There are large differences in the use of laboratory tests between hospitals in Sweden. These differences are not only due to differences between the patients treated but also to differences in practice. Use of laboratory test seems to reflect local traditions to a large extent. These large variations in practice are not compatible with the objective of providing care on equal terms and reduce the cost-effectiveness of clinical chemistry.
Recently, several intervention studies have been performed in Sweden with the aim to optimise the use of clinical chemistry tests in primary care. The results show that it is possible to reduce the cost in primary care by SEK 100 million per year while increasing the clinical usefulness. This constitutes approximately 10% of the total cost for clinical chemistry tests in primary care. It should also be possible to reduce the cost for clinical chemistry tests in secondary and tertiary care. Hospitals order more tests than primary care and the potential savings are thus greater.

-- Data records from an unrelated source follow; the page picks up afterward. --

(** * MRtrix filtering: the [mrfilter] driver and the [AllowEmpty] image adapter

    A shallow embedding of
    - [cmd_to_port/mrfilter.cpp] (the [filters] table and [run]), and
    - the class [Adapter::AllowEmpty] (the header guarded by
      [__image_adapter_allow_empty_h__], which the sources carry at the end
      of [bin/foreach]),
    followed by the properties of the specification that these two files
    decide.

    Conventions of the embedding.
    - [default_type] is C++ [double]: the kernel's binary64 floats, so that
      [x < 0.0] and [x / 2.3548] are the IEEE operations of the program.
    - An exception, a failed assertion and undefined behaviour are three
      distinct abnormal outcomes of a computation ([Outcome]).
    - [run] lives in a state-and-exception monad whose state is the [World]:
      the sequence of calls made to the collaborators (image storage, filter
      objects) and the image written to the output path. *)

From Stdlib Require Import ZArith List String Bool Lia PeanoNat Floats.
Import ListNotations.

(* A decimal literal such as 2.3548 stands for the nearest double, as it
   does in C++. *)
Set Warnings "-inexact-float".

Set Implicit Arguments.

We have studied the ordering habits for eleven Swedish hospitals. The comparison was made in the form of ratios between related laboratory tests to reduce the effects of differences in size between the studied laboratories. The large variation between hospitals indicates that a continuous discussion between the clinicians and the laboratories could reduce the cost. We have used the figures from the comparison and calculated the potential savings for seven frequently used tests. The potential yearly saving in Sweden for these tests is approximately SEK 150 million.